An accurate, complete copy of the records below is required.

[Collected data entries]
┌────────
(** Two directories that contain the same path: one contains the other. *)
Lemma inside_chain a b p : inside a p → inside b p → inside a b ∨ inside b a.
Proof.
  intros [->|[x ->]] Hb; [by right|]. destruct Hb as [Hb|[y Hb]]; [left; right; by exists x|].
  revert b Hb. induction a as [|ch a IH]; intros b Hb.
  - rewrite string_app_nil in Hb. destruct b as [|ch b]; [by left; left|].
    rewrite string_app_cons in Hb. injection Hb as <- Hb. left. right. exists b. reflexivity.
  - rewrite string_app_cons in Hb. destruct b as [|ch' b].
    { rewrite string_app_nil in Hb. injection Hb as -> Hb. right. right. exists a. reflexivity. }
    rewrite string_app_cons in Hb. injection Hb as <- Hb. destruct (IH b Hb) as [[->|[z ->]]|[->|[z ->]]].
    + by left; left.
    + left. right. exists z. reflexivity.
    + by right; left.
    + right. right. exists z. reflexivity.
Qed.

Lemma inside_app root p s : p ≠ root → inside root p → inside root (p +:+ s).
Proof. intros Hne [?|[rest ->]]; [done|]. right. exists (rest +:+ s). by rewrite <- !string_app_assoc. Qed.

Lemma find_last_app p s t :
  find_last p (s +:+ t) = match find_last p t with Some n => Some (String.length s + n)%nat | None => find_last p s end.
Proof.
  induction s as [|c s IH]; [rewrite string_app_nil; by destruct (find_last p t)|].
  rewrite string_app_cons. cbn [find_last String.length]. rewrite IH. by destruct (find_last p t).
Qed.

Lemma substr_app_more s t m : substr 0 (String.length s + m) (s +:+ t) = s +:+ substr 0 m t.
Proof. induction s as [|c s IH]; [done|]. rewrite !string_app_cons. cbn. by rewrite <- IH. Qed.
└────────
§ **Written answer**:
(** Two directories that contain the same path: one contains the other. *)
Lemma inside_chain a b p : inside a p → inside b p → inside a b ∨ inside b a.
Proof.
  intros [->|[x ->]] Hb; [by right|]. destruct Hb as [Hb|[y Hb]]; [left; right; by exists x|].
  revert b Hb. induction a as [|ch a IH]; intros b Hb.
  - rewrite string_app_nil in Hb. destruct b as [|ch b]; [by left; left|].
    rewrite string_app_cons in Hb. injection Hb as <- Hb. left. right. exists b. reflexivity.
  - rewrite string_app_cons in Hb. destruct b as [|ch' b].
    { rewrite string_app_nil in Hb. injection Hb as -> Hb. right. right. exists a. reflexivity. }
    rewrite string_app_cons in Hb. injection Hb as <- Hb. destruct (IH b Hb) as [[->|[z ->]]|[->|[z ->]]].
    + by left; left.
    + left. right. exists z. reflexivity.
    + by right; left.
    + right. right. exists z. reflexivity.
Qed.

Lemma inside_app root p s : p ≠ root → inside root p → inside root (p +:+ s).
Proof. intros Hne [?|[rest ->]]; [done|]. right. exists (rest +:+ s). by rewrite <- !string_app_assoc. Qed.

Lemma find_last_app p s t :
  find_last p (s +:+ t) = match find_last p t with Some n => Some (String.length s + n)%nat | None => find_last p s end.
Proof.
  induction s as [|c s IH]; [rewrite string_app_nil; by destruct (find_last p t)|].
  rewrite string_app_cons. cbn [find_last String.length]. rewrite IH. by destruct (find_last p t).
Qed.

Lemma substr_app_more s t m : substr 0 (String.length s + m) (s +:+ t) = s +:+ substr 0 m t.
Proof. induction s as [|c s IH]; [done|]. rewrite !string_app_cons. cbn. by rewrite <- IH. Qed.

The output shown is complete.